From the entries that follow, copy each line containing the word "rewrite".
++++ Data under study ++++
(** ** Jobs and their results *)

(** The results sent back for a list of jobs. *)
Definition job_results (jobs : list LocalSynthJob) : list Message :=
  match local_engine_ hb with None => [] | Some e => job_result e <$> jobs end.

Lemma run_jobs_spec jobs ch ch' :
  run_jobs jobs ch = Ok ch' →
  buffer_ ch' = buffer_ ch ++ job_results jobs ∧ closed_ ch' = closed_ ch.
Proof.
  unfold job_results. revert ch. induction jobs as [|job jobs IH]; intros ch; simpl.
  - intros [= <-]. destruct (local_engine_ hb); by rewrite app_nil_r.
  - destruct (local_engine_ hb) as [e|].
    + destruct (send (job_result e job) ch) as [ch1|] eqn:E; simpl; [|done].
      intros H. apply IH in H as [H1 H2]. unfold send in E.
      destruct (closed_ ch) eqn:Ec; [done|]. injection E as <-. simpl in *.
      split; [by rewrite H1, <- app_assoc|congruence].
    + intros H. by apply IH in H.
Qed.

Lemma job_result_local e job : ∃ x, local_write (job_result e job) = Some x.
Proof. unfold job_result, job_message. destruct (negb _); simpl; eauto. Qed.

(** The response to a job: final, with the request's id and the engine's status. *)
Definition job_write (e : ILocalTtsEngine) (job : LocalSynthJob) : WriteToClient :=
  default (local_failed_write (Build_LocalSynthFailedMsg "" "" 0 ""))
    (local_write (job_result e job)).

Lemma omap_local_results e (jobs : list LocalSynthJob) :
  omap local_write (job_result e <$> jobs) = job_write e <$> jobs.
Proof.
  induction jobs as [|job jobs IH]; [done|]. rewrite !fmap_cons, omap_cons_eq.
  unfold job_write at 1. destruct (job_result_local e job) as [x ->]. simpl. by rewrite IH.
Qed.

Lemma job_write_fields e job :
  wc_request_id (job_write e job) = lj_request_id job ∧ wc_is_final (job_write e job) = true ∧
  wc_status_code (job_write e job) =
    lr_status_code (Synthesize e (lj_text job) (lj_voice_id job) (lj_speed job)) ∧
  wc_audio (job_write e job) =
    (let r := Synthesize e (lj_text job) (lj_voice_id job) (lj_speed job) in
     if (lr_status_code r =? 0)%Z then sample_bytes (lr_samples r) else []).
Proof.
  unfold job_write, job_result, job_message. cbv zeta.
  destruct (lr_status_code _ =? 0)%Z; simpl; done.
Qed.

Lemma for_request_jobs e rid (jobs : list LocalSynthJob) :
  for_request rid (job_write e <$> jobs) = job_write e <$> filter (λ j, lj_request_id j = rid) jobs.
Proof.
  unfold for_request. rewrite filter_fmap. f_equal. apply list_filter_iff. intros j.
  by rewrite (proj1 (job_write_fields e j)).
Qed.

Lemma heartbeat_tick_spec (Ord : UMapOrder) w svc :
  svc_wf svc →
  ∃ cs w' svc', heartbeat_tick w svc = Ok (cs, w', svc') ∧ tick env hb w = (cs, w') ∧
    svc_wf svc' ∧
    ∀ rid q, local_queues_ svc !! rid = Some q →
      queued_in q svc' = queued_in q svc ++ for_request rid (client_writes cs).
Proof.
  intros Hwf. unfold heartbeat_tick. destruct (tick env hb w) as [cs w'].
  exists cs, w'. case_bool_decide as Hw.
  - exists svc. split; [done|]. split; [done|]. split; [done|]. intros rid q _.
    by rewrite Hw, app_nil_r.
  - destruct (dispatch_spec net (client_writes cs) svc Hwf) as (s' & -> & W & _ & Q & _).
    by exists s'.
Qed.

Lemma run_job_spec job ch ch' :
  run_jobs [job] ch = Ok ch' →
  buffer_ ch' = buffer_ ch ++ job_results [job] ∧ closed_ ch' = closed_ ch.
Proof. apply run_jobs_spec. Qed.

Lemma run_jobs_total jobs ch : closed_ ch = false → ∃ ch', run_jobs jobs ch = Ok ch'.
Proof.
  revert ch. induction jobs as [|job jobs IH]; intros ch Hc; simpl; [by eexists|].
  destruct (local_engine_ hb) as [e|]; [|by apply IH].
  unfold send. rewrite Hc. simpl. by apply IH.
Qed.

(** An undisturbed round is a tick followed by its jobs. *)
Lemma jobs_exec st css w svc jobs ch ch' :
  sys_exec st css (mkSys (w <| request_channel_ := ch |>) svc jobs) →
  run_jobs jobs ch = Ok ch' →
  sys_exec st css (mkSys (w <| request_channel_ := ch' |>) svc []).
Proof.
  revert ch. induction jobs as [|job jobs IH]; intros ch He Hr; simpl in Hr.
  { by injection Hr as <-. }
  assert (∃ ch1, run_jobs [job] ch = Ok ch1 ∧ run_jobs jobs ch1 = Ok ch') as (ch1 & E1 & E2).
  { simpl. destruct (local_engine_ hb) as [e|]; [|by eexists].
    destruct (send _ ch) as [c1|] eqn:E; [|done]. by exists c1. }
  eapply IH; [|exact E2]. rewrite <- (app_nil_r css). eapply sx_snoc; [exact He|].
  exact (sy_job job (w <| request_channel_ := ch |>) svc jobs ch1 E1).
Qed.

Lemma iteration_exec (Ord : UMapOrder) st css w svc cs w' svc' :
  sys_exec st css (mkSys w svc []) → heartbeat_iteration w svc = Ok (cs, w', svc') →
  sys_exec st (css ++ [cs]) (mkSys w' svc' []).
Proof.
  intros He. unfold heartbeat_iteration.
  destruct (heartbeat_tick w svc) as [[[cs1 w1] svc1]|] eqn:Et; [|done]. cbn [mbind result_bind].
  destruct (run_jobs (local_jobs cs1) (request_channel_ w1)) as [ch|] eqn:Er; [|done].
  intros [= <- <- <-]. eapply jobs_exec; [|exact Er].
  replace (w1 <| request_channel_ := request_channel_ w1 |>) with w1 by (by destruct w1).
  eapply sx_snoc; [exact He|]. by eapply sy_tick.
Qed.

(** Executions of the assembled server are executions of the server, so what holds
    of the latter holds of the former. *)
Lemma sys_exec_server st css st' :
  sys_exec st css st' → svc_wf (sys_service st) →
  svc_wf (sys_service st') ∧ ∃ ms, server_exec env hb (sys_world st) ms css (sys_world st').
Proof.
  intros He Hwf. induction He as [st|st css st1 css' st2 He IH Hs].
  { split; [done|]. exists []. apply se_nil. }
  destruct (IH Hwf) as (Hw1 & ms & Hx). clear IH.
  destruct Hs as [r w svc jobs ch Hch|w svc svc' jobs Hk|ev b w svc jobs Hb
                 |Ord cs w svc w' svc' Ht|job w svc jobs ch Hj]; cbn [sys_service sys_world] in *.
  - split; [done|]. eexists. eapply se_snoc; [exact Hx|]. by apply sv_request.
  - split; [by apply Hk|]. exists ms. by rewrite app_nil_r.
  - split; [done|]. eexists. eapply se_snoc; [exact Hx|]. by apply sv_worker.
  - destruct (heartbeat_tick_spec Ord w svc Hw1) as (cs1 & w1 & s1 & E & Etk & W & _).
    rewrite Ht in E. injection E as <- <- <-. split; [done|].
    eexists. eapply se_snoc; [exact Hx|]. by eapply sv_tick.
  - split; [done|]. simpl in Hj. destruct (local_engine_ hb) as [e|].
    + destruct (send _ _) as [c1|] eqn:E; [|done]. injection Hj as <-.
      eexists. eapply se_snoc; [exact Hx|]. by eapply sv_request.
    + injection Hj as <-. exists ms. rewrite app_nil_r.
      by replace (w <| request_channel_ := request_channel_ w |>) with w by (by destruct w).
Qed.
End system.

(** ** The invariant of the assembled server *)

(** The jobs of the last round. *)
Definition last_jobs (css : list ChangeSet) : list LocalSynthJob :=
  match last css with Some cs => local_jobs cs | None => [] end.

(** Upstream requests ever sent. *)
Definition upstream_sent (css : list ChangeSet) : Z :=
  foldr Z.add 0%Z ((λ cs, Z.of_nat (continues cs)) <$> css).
++++
■ Solution for this exercise ■
  - intros [= <-]. destruct (local_engine_ hb); by rewrite app_nil_r.
      split; [by rewrite H1, <- app_assoc|congruence].
  induction jobs as [|job jobs IH]; [done|]. rewrite !fmap_cons, omap_cons_eq.
  unfold job_write at 1. destruct (job_result_local e job) as [x ->]. simpl. by rewrite IH.
  unfold for_request. rewrite filter_fmap. f_equal. apply list_filter_iff. intros j.
  by rewrite (proj1 (job_write_fields e j)).
    by rewrite Hw, app_nil_r.
  unfold send. rewrite Hc. simpl. by apply IH.
  eapply IH; [|exact E2]. rewrite <- (app_nil_r css). eapply sx_snoc; [exact He|].
  - split; [by apply Hk|]. exists ms. by rewrite app_nil_r.
    rewrite Ht in E. injection E as <- <- <-. split; [done|].
    + injection Hj as <-. exists ms. rewrite app_nil_r.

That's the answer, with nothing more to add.